Start of LISTED ENTRIES
(* ===== verification/CostReport.v ===== *)
(** * The cost report: [generate_cost_report] ([cost_report.py], lines 10-126)

    The boto3 Cost Explorer client is the interface [CostExplorer]: the
    creation of the client ([boto3.client('ce')]), the answer of
    [get_cost_and_usage] to a request (the keyword arguments, as the dict
    they form), and the clock.  The script calls [datetime.now()] twice
    (lines 80 and 81); [ce_now k] is the date the [k]-th call reads, as a
    proleptic ordinal ([PyDate]).  Each API call is recorded as an [EvApi]
    event carrying the [repr] of its request.

    [generate_cost_report] is modelled statement by statement: the two
    dates, the header, and the three sections, each in its own
    [try]/[except Exception] that prints the error and lets the report go
    on.  The EC2 section prints one line per group of every day; the EKS
    and ECR sections add the daily totals as Python floats ([PyFloat])
    starting from the [int] [0] and print the sum with [:.2f]. *)

From Stdlib Require Import ZArith Lia.
From stdpp Require Import base list strings pretty.
From S2P Require Import Prelude PyJson PyDate PyFloat.

#[local] Set Warnings "-clear-no-such-hyp".
#[local] Open Scope Z_scope.

Class CostExplorer := {
  ce_client : Exc unit;
  ce_get_cost_and_usage : pyval -> Exc pyval;
  ce_now : nat -> Z
}.

(** ** The requests (lines 14-69) *)

Definition time_period (start_date end_date : string) : pyval :=
  PDict [("Start", PStr start_date); ("End", PStr end_date)].

Definition service_filter (service : string) : pyval :=
  PDict [("Dimensions", PDict [("Key", PStr "SERVICE"); ("Values", PList [PStr service])])].

(** The keyword arguments of [get_ec2_costs], lines 16-32. *)
Definition ec2_request (start_date end_date : string) : pyval :=
  PDict [("TimePeriod", time_period start_date end_date);
         ("Granularity", PStr "DAILY");
         ("Metrics", PList [PStr "BlendedCost"]);
         ("Filter", service_filter "Amazon Elastic Compute Cloud - Compute");
         ("GroupBy", PList [PDict [("Type", PStr "DIMENSION"); ("Key", PStr "INSTANCE_TYPE")]])].

(** Lines 37-50. *)
Definition eks_request (start_date end_date : string) : pyval :=
  PDict [("TimePeriod", time_period start_date end_date);
         ("Granularity", PStr "DAILY");
         ("Metrics", PList [PStr "BlendedCost"]);
         ("Filter", service_filter "Amazon Elastic Container Service for Kubernetes")].

(** Lines 55-68. *)
Definition ecr_request (start_date end_date : string) : pyval :=
  PDict [("TimePeriod", time_period start_date end_date);
         ("Granularity", PStr "DAILY");
         ("Metrics", PList [PStr "BlendedCost"]);
         ("Filter", service_filter "Amazon EC2 Container Registry (ECR)")].

Section WithClient.
Context `{CostExplorer}.

(** The call [ce_client.get_cost_and_usage] with the keyword arguments [request]. *)
Definition get_cost_and_usage (request : pyval) : PyM pyval :=
  emit (EvApi "get_cost_and_usage" [py_repr request]);;
  lift (ce_get_cost_and_usage request).

Definition get_ec2_costs (start_date end_date : string) : PyM pyval :=
  get_cost_and_usage (ec2_request start_date end_date).

Definition get_eks_costs (start_date end_date : string) : PyM pyval :=
  get_cost_and_usage (eks_request start_date end_date).

Definition get_ecr_costs (start_date end_date : string) : PyM pyval :=
  get_cost_and_usage (ecr_request start_date end_date).

(** [get_cost_explorer_client()], line 12. *)
Definition get_cost_explorer_client : PyM unit :=
  emit (EvApi "client" ["ce"]);; lift ce_client.

End WithClient.

(** ** The sections (lines 86-123) *)

(** [x.get('ResultsByTime', [])], iterated. *)
Definition results_by_time (response : pyval) : Exc (list pyval) :=
  let? r := py_get response "ResultsByTime" (PList []) in py_iter r.

(** Lines 93-95: the instance type and the amount of one group. *)
Definition group_line (group : pyval) : Exc string :=
  let? keys := py_get group "Keys" (PList [PStr "Unknown"]) in
  let? instance_type := py_index keys 0 in
  let? metrics := py_get group "Metrics" (PDict []) in
  let? blended := py_get metrics "BlendedCost" (PDict []) in
  let? cost := py_get blended "Amount" (PStr "0") in
  let? amount := py_float cost in
  inr ("  " ++ py_str instance_type ++ ": $" ++ format_2f amount)%string.

(** Lines 91-95: the loops of the EC2 section. *)
Definition ec2_lines (response : pyval) : PyM unit :=
  let* results := lift (results_by_time response) in
  for_ results (fun result =>
    let* groups := lift (let? g := py_get result "Groups" (PList []) in py_iter g) in
    for_ groups (fun group => let* line := lift (group_line group) in print line)).

(** Lines 106-107 (and 119-120): the body of the loop over the days. *)
Definition add_day_total (total : pynum) (result : pyval) : Exc pynum :=
  let? t := py_get result "Total" (PDict []) in
  let? blended := py_get t "BlendedCost" (PDict []) in
  let? amount := py_get blended "Amount" (PStr "0") in
  let? cost := py_float amount in
  num_iadd_float total cost.

(** Lines 104-107 (and 117-120): [total = 0], then [total += cost] over
    the days. *)
Definition total_blended_cost (results : list pyval) : Exc pynum :=
  foldM add_day_total (PyIntNum 0) results.

(** Lines 105-108: the loop and the total line of the EKS and ECR
    sections, labelled [what]. *)
Definition total_line (what : string) (response : pyval) : Exc string :=
  let? results := results_by_time response in
  let? total := total_blended_cost results in
  let? s := format_2f_num total in
  inr ("  Total " ++ what ++ ": $" ++ s)%string.

(** The handler [except Exception as e: print(f"  Error retrieving ...")]. *)
Definition report_error (what : string) (e : exc) : option (PyM unit) :=
  if is_Exception e
  then Some (print ("  Error retrieving " ++ what ++ " costs: " ++ exc_str e)%string)
  else None.

Definition dashes : string := str_repeat "-" 60.
Definition equals_rule : string := str_repeat "=" 60.

Section Report.
Context `{CostExplorer}.

(** Lines 89-97. *)
Definition ec2_section (start_date end_date : string) : PyM unit :=
  try_except
    (let* ec2_costs := get_ec2_costs start_date end_date in ec2_lines ec2_costs)
    (report_error "EC2").

(** Lines 102-110. *)
Definition eks_section (start_date end_date : string) : PyM unit :=
  try_except
    (let* eks_costs := get_eks_costs start_date end_date in
     let* line := lift (total_line "EKS" eks_costs) in print line)
    (report_error "EKS").

(** Lines 115-123. *)
Definition ecr_section (start_date end_date : string) : PyM unit :=
  try_except
    (let* ecr_costs := get_ecr_costs start_date end_date in
     let* line := lift (total_line "ECR" ecr_costs) in print line)
    (report_error "ECR").

(** Lines 71-126, [generate_cost_report(days)]. *)
Definition generate_cost_report (days : Z) : PyM unit :=
  get_cost_explorer_client;;
  let end_date := strftime_ymd (ord_to_ymd (ce_now 0)) in
  let* start := lift (sub_days (ce_now 1) days) in
  let start_date := strftime_ymd (ord_to_ymd start) in
  print ("Cost Report: " ++ start_date ++ " to " ++ end_date ++ newline)%string;;
  print equals_rule;;
  print (newline ++ "EC2 Instance Costs:")%string;;
  print dashes;;
  ec2_section start_date end_date;;
  print (newline ++ "EKS Cluster Costs:")%string;;
  print dashes;;
  eks_section start_date end_date;;
  print (newline ++ "ECR Storage Costs:")%string;;
  print dashes;;
  ecr_section start_date end_date;;
  print (newline ++ equals_rule)%string;;
  print "Note: Cost data may take up to 24 hours to appear".

End Report.

(** ** The sections, one at a time *)

(** What the line of an EKS or ECR section says, given what its call and
    its loop return. *)
Definition section_line (what : string) (r : Exc string) : string :=
  match r with
  | inr line => line
  | inl e => ("  Error retrieving " ++ what ++ " costs: " ++ exc_str e)%string
  end.

Definition is_print (ev : event) : Prop := match ev with EvPrint _ => True | _ => False end.

Lemma api_calls_only_prints {A} (m : PyM A) : trace_only is_print m -> api_calls (trace m) = [].
Proof. unfold trace_only. induction 1 as [|ev w Hev _ IH]; [done|]. by destruct ev. Qed.

Lemma results_by_time_exc r : raises_only Exception (results_by_time r).
Proof. unfold results_by_time. solve_raises. Qed.

Lemma group_line_exc g : raises_only Exception (group_line g).
Proof. unfold group_line. solve_raises. Qed.

Lemma total_line_exc what r : raises_only Exception (total_line what r).
Proof. unfold total_line, total_blended_cost, add_day_total. solve_raises; apply results_by_time_exc. Qed.

Lemma ec2_lines_exc r : raises_only Exception (outcome (ec2_lines r)).
Proof. unfold ec2_lines. solve_raises_outcome; apply results_by_time_exc || apply group_line_exc. Qed.

Lemma ec2_lines_prints r : trace_only is_print (ec2_lines r).
Proof. unfold ec2_lines, print. solve_trace idtac. Qed.

(** A [try] block that raises only what [except Exception] catches ends
    normally, after the lines of the block and the error line. *)
Lemma try_report_spec (m : PyM unit) what :
  raises_only Exception (outcome m) ->
  outcome (try_except m (report_error what)) = inr tt /\
  printed (trace (try_except m (report_error what))) =
    printed (trace m) ++ match outcome m with
                         | inr _ => [] | inl e => [section_line what (inl e)] end.
Proof.
  destruct m as [w [e|[]]]; intros Hm; simpl; [|by rewrite app_nil_r].
  unfold report_error. rewrite (Hm e eq_refl). simpl. by rewrite printed_app.
Qed.

Section Sections.
Context `{CostExplorer}.
Hypothesis client_raises : forall request, raises_only Exception (ce_get_cost_and_usage request).

Lemma get_cost_and_usage_exc request : raises_only Exception (outcome (get_cost_and_usage request)).
Proof. apply client_raises. Qed.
End of LISTED ENTRIES
> _EXERCISE DIRECTIONS_: In the entries above, find each line with "keyword" and list it.

> _OUTPUT_:
    [get_cost_and_usage] to a request (the keyword arguments, as the dict
(** The keyword arguments of [get_ec2_costs], lines 16-32. *)
(** The call [ce_client.get_cost_and_usage] with the keyword arguments [request]. *)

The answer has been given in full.